Exploring the Mechanisms of Neuronal Protection by Glial Cell Line-Derived Neurotrophic Factor in Autism Spectrum Disorder.

BACKGROUND

A complicated neurological disease known as autism spectrum disorder (ASD) is typified by issues with social interaction, communication, and repetitive behavior. The neural protective mechanisms in ASD are thought to be influenced by genetic variables, including the expression of neurotrophic genes such as glial cell line-derived neurotrophic factor (GDNF).

OBJECTIVE

The aim was to examine the relationship between neuronal protection and cognitive functioning by crosslinking GDNF gene expression and serum levels in individuals with relation to Mini-Mental State Examination (MMSE) scores in ASD patients.

MATERIALS AND METHODS

After getting study approval and informed consent of patients, this case-control study experimental study was conducted for six months between July 2023 and December 2023. The blood samples (5 ml each) were drawn from the study population (n = 140), including 100 ASD patients with a disease course of 30 months based on patients' reports data and 40 healthy controls from four major clinical and hospital settings in Lahore, Karachi, and Bahawalpur from Pakistan.
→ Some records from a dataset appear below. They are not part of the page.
(* ===== verification/AppLife.v ===== *)
(** The life of the chain: from the genesis block on, through blocks, transactions,
    restarts and snapshots, the invariant of [AppChain] holds, every PoE contract can be
    found, and the begin and the end of a block fail only with a module of the SDK. *)
From stdpp Require Import base list strings gmap sets sorting relations pretty.
From Stdlib Require Import ZArith Lia.
From S2P Require Import Prelude ProgramLogic Sdk RefStore Slice Json Privilege TwasmMsgs Wasm TwasmKeeper TwasmHandler TwasmSteps RefWorld TwasmProps TwasmAbci TwasmGenesis GlobalFee GoTime PoETypes PoEMsgs PoETypesProps PoEKeeper PoEKeeperProps PoEContractIO PoEValset PoEServer PoEServerProps RefPoE PoEAdapters PoEQueries PoEBootstrap PoEBootstrapProps RefBootstrap AppBlock AppGenesis AppChain.
Open Scope Z_scope.

(** ** Messages of x/poe *)
Section messages.
Context `{!KVStore W, !KVLaws W, !PoEParamStore W, !HistoryCodec, !HistoryCodecLaws, !WasmKeeper W, !WasmLaws W, !Bech32,
  !WasmVM W, !WasmVMLaws W, !ContractOps W, !ContractCalls W, !BootstrapLaws W, !ChainLaws W,
  !SdkMath, !SdkText, !SdkCoins, !StakingTypes, !ConsensusCtx W}.
Context (NewAnyWithValue : PubKey → outcome Any).

Lemma Sudo_wstep a m : respects wstep (Sudo a m).
Proof using WasmVMLaws0 BootstrapLaws0 ChainLaws0.
  apply respects_both; [apply respects_both; [apply Sudo_frames|apply Sudo_params]|apply Sudo_psteps].
Qed.
Lemma Execute_wstep a s m cs : respects wstep (Execute a s m cs).
Proof using WasmVMLaws0 BootstrapLaws0 ChainLaws0.
  apply respects_both; [apply respects_both; [apply Execute_frames|apply Execute_params]|apply Execute_steps].
Qed.
#[local] Hint Resolve Sudo_wstep Execute_wstep : respects.

Lemma UnbondDelegation_wstep a op amount : respects wstep (UnbondDelegation (W:=W) a op amount).
Proof using All.
  intros c t c' Hrun. unfold UnbondDelegation in Hrun. destruct (nil_or _ _) as [[]| |]; [done| |done|done].
  destruct (Int_Uint64 _) as [n| |]; [|done|done]. unfold with_fresh_events in Hrun.
  destruct (Execute _ _ _ _ _) as [o c1] eqn:E. destruct o as [r|e|p]; [|done|done].
  apply Execute_wstep in E. cbn in E. by injection Hrun as _ <-.
Qed.
Lemma RegisterValidator_wstep a pk op d : respects wstep (RegisterValidator (W:=W) a pk op d).
Proof using All. unfold RegisterValidator. respects_solve. Qed.
Lemma UpdateValidator_wstep a op d : respects wstep (UpdateValidator (W:=W) a op d).
Proof using All. unfold UpdateValidator. respects_solve. Qed.
Lemma BondDelegation_wstep a op amount v : respects wstep (BondDelegation (W:=W) a op amount v).
Proof using All. unfold BondDelegation. respects_solve. Qed.
Lemma SetEngagementPoints_wstep a op n : respects wstep (SetEngagementPoints (W:=W) a op n).
Proof using All. unfold SetEngagementPoints. respects_solve. Qed.
#[local] Hint Resolve UnbondDelegation_wstep RegisterValidator_wstep UpdateValidator_wstep BondDelegation_wstep
  SetEngagementPoints_wstep : respects.
#[local] Hint Extern 1 (respects _ (reads _)) => apply respects_reads, _ : respects.
#[local] Hint Extern 1 (respects (keeps chain_inv) (on_world _)) => apply on_world_chain : respects.

(** The memory of the keepers does not change, even when a call fails. *)
Definition same_memory : relation (KState W) := λ k k',
  contractAddrCache k' = contractAddrCache k ∧ validatorVotes k' = validatorVotes k.
#[local] Instance same_memory_preorder : PreOrder same_memory.
Proof using Type. split; [by split|]. intros x y z [??] [??]. split; congruence. Qed.
Lemma on_world_memory {A} (m : M W A) : always same_memory (on_world m).
Proof using Type. intros c. unfold on_world. by destruct (m _). Qed.
#[local] Hint Resolve on_world_memory : respects.

Lemma service_result_memory m : always same_memory m → always same_memory (service_result (W:=W) m).
Proof using Type. intros Hm c. unfold service_result, with_fresh_events. specialize (Hm (mkCtx (store c) [])). by destruct (m _). Qed.
Lemma service_result_chain m : respects (keeps chain_inv) m → respects (keeps chain_inv) (service_result (W:=W) m).
Proof using Type.
  intros Hm c r c'. unfold service_result, with_fresh_events. destruct (m _) as [o c1] eqn:E.
  intros [= (x & -> & _)%outcome_bind_ok <-]. by apply (Hm _ _ _ E).
Qed.

Lemma newHandler_memory msg : always same_memory (newHandler (W:=W) NewAnyWithValue msg).
Proof using Type.
  destruct msg; cbn; try apply service_result_memory;
    unfold CreateValidator, Msg_UpdateValidator, Msg_Delegate, Msg_Undelegate, SetValidatorInitialEngagementPoints,
      setEngagementPoints; always_solve.
Qed.

Lemma newHandler_chain msg : respects (keeps chain_inv) (newHandler (W:=W) NewAnyWithValue msg).
Proof using All.
  destruct msg; cbn; try apply service_result_chain;
    unfold CreateValidator, Msg_UpdateValidator, Msg_Delegate, Msg_Undelegate, SetValidatorInitialEngagementPoints,
      setEngagementPoints; respects_solve.
Qed.

(** A transaction with one message: what it wrote is dropped when it fails. *)
Definition deliver {A} (m : M (KState W) A) (k : KState W) : KState W :=
  match m (mkCtx k []) with
  | (Ok _, c') => store c'
  | (_, c') => set_world (world k) (store c')
  end.

Lemma deliver_chain msg k : chain_inv k → chain_inv (deliver (newHandler NewAnyWithValue msg) k).
Proof using All.
  intros Hinv. unfold deliver. pose proof (newHandler_memory msg (mkCtx k [])) as [Hc _].
  destruct (newHandler NewAnyWithValue msg _) as [[r|e|p] c'] eqn:E; [by apply (newHandler_chain _ _ _ _ E)|..];
    cbn in Hc; (split; [apply Hinv|]); intros t a; cbn; rewrite Hc; apply Hinv.
Qed.
End messages.

(** ** Blocks *)
Section blocks.
Context `{!KVStore W, !KVLaws W, !PoEParamStore W, !HistoryCodec, !HistoryCodecLaws, !WasmKeeper W, !WasmLaws W, !Bech32,
  !WasmVM W, !WasmVMLaws W, !ContractOps W, !ContractCalls W, !BootstrapLaws W, !ChainLaws W,
  !ModuleManager (App W), !ModuleManagerLaws (App W)}.
Variable commit_events : list Event → list Event → list Event.
Variables (other_BeginBlock : AppModuleName → M W ()) (other_EndBlock : AppModuleName → M W (list AbciValidatorUpdate)).
(** The other modules may fail: x/upgrade stops the chain when an upgrade is due, x/crisis when an invariant is broken. When they
    return they have changed nothing of x/twasm and x/poe but what contracts may change. *)
Hypotheses (others_begin : ∀ m, respects wstep (other_BeginBlock m)) (others_end : ∀ m, respects wstep (other_EndBlock m))
  (others_updates : ∀ m, returns (.= []) (other_EndBlock m)).

Definition app_inv (c : Ctx (App W)) : Prop := chain_inv (keepers (store c)).
(** A module of the SDK fails in a store that satisfies the invariant. *)
Definition fails_in_sdk {A} (other : AppModuleName → M W A) (f : failure) : Prop :=
  ∃ m w es, own_module m = false ∧ world_inv w ∧ failure_of (other m (mkCtx w es)).1 = Some f.

(** *** Historical infos *)
Lemma contract_history_key s i : ContractPrefix +:+ s ≠ getHistoricalInfoKey i.
Proof using Type.
  intros E%(f_equal (String.get 0)). unfold getHistoricalInfoKey in E. cbn in E.
  apply (inj Some), byte_of_inj in E; unfold is_u in *; lia.
Qed.

(** A write under a height changes infos only. *)
Lemma history_inv k (w' : W) i :
  (∀ sk x, ¬ (sk = poe_StoreKey ∧ x = getHistoricalInfoKey i) → kv_get w' sk x = kv_get (world k) sk x) →
  same_contracts (world k) w' → (params_ok (world k) → params_ok w') → readable w' →
  chain_inv k → chain_inv (set_world w' k).
Proof using KVLaws0 WasmLaws0.
  intros Hk Hc Hp Hr [[(Hi & Hreg & _) [Hcomp Hok]] Hcache].
  assert (∀ s, kv_get w' poe_StoreKey (ContractPrefix +:+ s) = kv_get (world k) poe_StoreKey (ContractPrefix +:+ s)) as Ha
    by (intros s; apply Hk; intros [_ E]; by apply contract_history_key in E).
  split; [split; [split_and!|split]|]; cbn.
  - eapply priv_inv_frame; [|exact Hi]. apply same_privileges_frame; [done|]. intros x _. by apply Hk; intros [[=] _].
  - intros s a. rewrite Ha. apply Hreg.
  - done.
  - intros t Ht. unfold stored, poeContractAddressKey. rewrite Ha. by apply Hcomp.
  - auto.
  - intros t a Hl. destruct (Hcache t a Hl) as [Ht Hs]. split; [done|].
    unfold stored, poeContractAddressKey in *. by rewrite Ha.
Qed.

Lemma delete_history_inv k i :
  chain_inv k → chain_inv (set_world (kv_delete poe_StoreKey (getHistoricalInfoKey i) (world k)) k).
Proof using All.
  intros Hinv. apply (history_inv _ _ i); [|apply contracts_poe_delete|apply params_poe_delete| |done].
  - intros sk x Hn. rewrite kv_get_delete. rewrite decide_False; [done|]. naive_solver.
  - intros j v. rewrite info_at_delete. case_decide; [done|]. apply Hinv.
Qed.
Lemma set_history_inv k i hi :
  chain_inv k → chain_inv (set_world (kv_set poe_StoreKey (getHistoricalInfoKey i) (MustMarshal_HI hi) (world k)) k).
Proof using All.
  intros Hinv. apply (history_inv _ _ i); [|apply contracts_poe_set|apply params_poe_set| |done].
  - intros sk x Hn. rewrite kv_get_set. rewrite decide_False; [done|]. naive_solver.
  - intros j v. rewrite info_at_set. case_decide; [|apply Hinv]. intros [= <-]. by rewrite HI_roundtrip.
Qed.

Lemma prune_total fuel i (c : Ctx (KState W)) :
  chain_inv (store c) → ∃ c', prune fuel i c = (Ok (), c') ∧ chain_inv (store c').
Proof using All.
  revert i c. induction fuel as [|n IH]; intros i c Hinv; [by exists c|]. cbn. destruct (i <? 0); [by exists c|].
  unfold mbind, M_bind, GetHistoricalInfo. cbn. fold (info_at (world (store c)) i).
  destruct (info_at (world (store c)) i) as [v|] eqn:Hv; [|by exists c].
  destruct Hinv as [[(Hi & Hr & Hh) Hrest] Hcache] eqn:E. pose proof (Hh i v Hv) as Hok.
  destruct (MustUnmarshalHistoricalInfo v) as [hi|e|p]; [|done|done]. cbn. apply IH. by apply delete_history_inv.
Qed.

Lemma poe_begin_total votes h header (c : Ctx (App W)) :
  app_inv c → ∃ c', poe_BeginBlock votes h header c = (Ok (), c') ∧ app_inv c'.
Proof using All.
  intros Hinv. unfold poe_BeginBlock, on_keepers, PoEServer.BeginBlocker, TrackHistoricalInfo.
  unfold mbind, M_bind, UpdateValidatorVotes, modify. cbn [store events].
  set (k := mkKState _ _ votes). assert (chain_inv k) as Hk by exact Hinv.
  assert (is_ok (HistoricalEntries k) = true) as Hok by apply Hk. destruct (HistoricalEntries k) as [n|e|p]; [|done|done].
  destruct (prune_total (Z.to_nat (h - n + 1)) (h - n) (mkCtx k (events c)) Hk) as (c1 & -> & Hc1).
  destruct (n =? 0); eexists; (split; [reflexivity|]); cbn; [done|]. by apply set_history_inv.
Qed.

(** *** Callbacks of contracts *)
Lemma callbacks_wstep msg (l : list AccAddress) (c : Ctx W) :
  wstep (store c) (store (foldl (callback_effect commit_events msg) c l)).
Proof using All.
  revert c. induction l as [|a l IH]; intros c; [reflexivity|]. cbn. etrans; [|apply IH]. unfold callback_effect.
  destruct (Sudo a msg _) as [[r|e|e] cached] eqn:E; [|reflexivity..]. by apply Sudo_wstep in E.
Qed.

(** A call on the store that makes a step when it returns, seen from the application. *)
Lemma on_store_ends {A} (m : M W A) (P : A → Prop) Q (c : Ctx (App W)) :
  ends m (mkCtx (world (keepers (store c))) (events c)) (λ r c', P r ∧ wstep (world (keepers (store c))) (store c')) Q →
  app_inv c → ends (on_store m) c (λ r c', P r ∧ app_inv c') Q.
Proof using All.
  unfold ends, on_store, on_keepers, on_world, app_inv. cbn. destruct (m _) as [[r|e|p] c']; [|done..].
  cbn. intros [Hr Hs] Hinv. split; [done|]. by apply wstep_inv.
Qed.
(** A module of the SDK. *)
Lemma sdk_ends {A} (other : AppModuleName → M W A) m (P : A → Prop) (c : Ctx (App W)) :
  own_module m = false → respects wstep (other m) → returns P (other m) → app_inv c →
  ends (on_store (other m)) c (λ r c', P r ∧ app_inv c') (fails_in_sdk other).
Proof using All.
  intros Hown Hs Hr Hinv. apply on_store_ends; [|done]. apply ends_intro.
  - intros r c' Hrun. split; [by eapply Hr|by apply (Hs _ _ _ Hrun)].
  - intros f Hf. eexists m, _, _. split; [done|]. split; [|exact Hf]. apply Hinv.
Qed.
Lemma validator_account_ok nd addr s r :
  keyed (nd, nd) addr → validator_account vestingVals now nd addr s = Ok r →
  grown [(nd, nd)] [] [] s r.1 ∧
  ∃ b, b ∈ genBalances r.1 ∧ Balance_Address b = AccAddress_String addr ∧ stake_covered r.2 b.
Proof using ccl csl gtl.
  intros Hk. unfold validator_account, addGenVestingAccount. pose proof (token_not_staking nd) as Hne.
  destruct vestingVals; intros Hr; go_inv;
    repeat match goal with H : NewCoin _ _ = Ok _ |- _ => apply NewCoin_is in H as -> end.
  - repeat match goal with H : NewCoins _ = Ok ?v |- _ =>
      assert (∀ d, amount_of d v = amount_of d [mkCoin stakingToken (TokensFromConsensusPower 600)]) by (intros d; by apply NewCoins_amount);
      clear H end.
    match goal with H : Coins_Add _ _ = Ok ?v |- _ =>
      pose proof (Coins_Add_denoms _ _ _ H) as Hnd;
      assert (∀ d, amount_of d v = amount_of d [mkCoin stakingToken (TokensFromConsensusPower 600)] +
        amount_of d [mkCoin (nd +:+ "token") (TokensFromConsensusPower 100); mkCoin stakingToken (TokensFromConsensusPower 1000)]) as Hsum
        by (intros d; rewrite (Coins_Add_amount d _ _ _ H); congruence); clear H; rename v into cs end.
    split.
    + split; try done; [|exists []; by rewrite app_nil_r..]. eexists [_], [_]. split_and!; [done|done|by repeat constructor|].
      constructor; [|constructor]. split; [done|]. exists cs. split_and!; [done|done|]. intros d. cbn [original_vesting].
      rewrite Hsum. match goal with H : ∀ d, amount_of d ?v = _ |- amount_of d ?v ≤ _ => rewrite H end.
      unfold amount_of. cbn. repeat case_decide; cbv; congruence.
    + eexists. split; [cbn [genBalances]; apply elem_of_app; right; by left|]. split; [done|].
      unfold stake_covered. cbn [Balance_Coins]. rewrite Coins_Sort_amount, Hsum. unfold amount_of. cbn.
      repeat case_decide; try (exfalso; by apply Hne); cbv; split_and!; congruence.
  - split.
    + apply grown_base; [done| |].
      * cbn. constructor; [|apply NoDup_singleton]. by intros ?%list_elem_of_singleton.
      * intros d. unfold amount_of. cbn. repeat case_decide; cbv; congruence.
    + eexists. split; [cbn [genBalances addGenAccount]; apply elem_of_app; right; by left|]. split; [done|].
      unfold stake_covered. cbn [Balance_Coins]. rewrite Coins_Sort_amount. unfold amount_of. cbn.
      repeat case_decide; try (exfalso; by apply Hne); cbv; split_and!; congruence.
Qed.

(** ** One node *)
Hypothesis Sign_keeps : ∀ nd chain memo tx tx', Sign nd chain memo tx = Ok tx' → GetMsgs tx' = GetMsgs tx ∧ GetMemo tx' = GetMemo tx.

(** The address of a node for its peers. *)
Definition p2pStart : Z := if singleMachine then 16656 else 26656.
Definition node_memo (i : nat) (memo : string) : Prop :=
  ∃ id pk ip, InitializeNodeValidatorFiles (node i) = Ok (id, pk) ∧
    getIP parseIPv6 ExternalIP i startingIPAddress = Ok ip ∧ memo = memo_of id ip (p2pStart + portOffset singleMachine i).
Definition create_msg (i : nat) (addr : AccAddress) (pk : Any) (stake : Z * Z) : MsgCreateValidator :=
  mkMsgCreateValidator (mkDescription (moniker_of i) "" "" "" "") (AccAddress_String addr) (Some pk)
    (mkWCoin stakingToken (Some stake.1)) (mkWCoin stakingToken (Some stake.2)).

(** The transaction of node [i]: its validator, whose stake is covered. *)
Definition gentx_for (bals : list Balance) (i : nat) (tx : Tx) : Prop :=
  ∃ memo id key pk addr stake b, GetMemo tx = Some memo ∧ node_memo i memo ∧
    InitializeNodeValidatorFiles (node i) = Ok (id, key) ∧ NewAnyWithValue key = Ok pk ∧
    keyed (node i, node i) addr ∧ GetMsgs tx = [GMCreateValidator (create_msg i addr pk stake)] ∧
    b ∈ bals ∧ Balance_Address b = AccAddress_String addr ∧ stake_covered stake b.
Definition gentx_file (bals : list Balance) (i : nat) (e : string * bytes) : Prop :=
  e.1 = node i +:+ ".json" ∧ ∃ tx enc, TxJSONEncoder tx = Ok enc ∧ e.2 = json_text enc ∧ gentx_for bals i tx.

Lemma gentx_file_more bals bals' i e : gentx_file bals i e → gentx_file (bals ++ bals') i e.
Proof.
  intros (Hn & tx & enc & He & Hj & memo & id & key & pk & addr & stake & b & Hm & Hnm & Hi & Hk & Ha & Hmsg & Hb & Hbb & Hst).
  split; [done|]. exists tx, enc. split_and!; try done. exists memo, id, key, pk, addr, stake, b. split_and!; try done.
  apply elem_of_app. by left.
Qed.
The analytical procedures included nucleic acid extraction, primer design and optimization, and GDNF-targeted real-time quantitative polymerase chain reaction expression analysis. To measure cognitive and behavioral deficits, enzyme-linked immunosorbent assay-based serum GDNF levels (pg/ml) and MMSE scores were compared, concluding the neuronal protection potential of GDNF.

RESULTS

In patients with ASD, lower serum levels of GDNF (9.371 ± 2.388 pg/ml) were linked to more severe behavioral and cognitive deficits confirmed by MMSE scores (13.6 ± 3.5) of ASD patients in comparison with the control group (27.1 ± 2.1). Healthy individuals showed higher relative gene fold expression (11.71) compared to the ASD patients (5.51).

CONCLUSION

There is a notable decrease in GDNF gene expression in people with ASD, which raises the possibility that GDNF is important for both cognitive performance and neuronal protection in these people. GDNF may be a useful biomarker for identifying ASD and comprehending its molecular causes, opening the door for focused treatment approaches.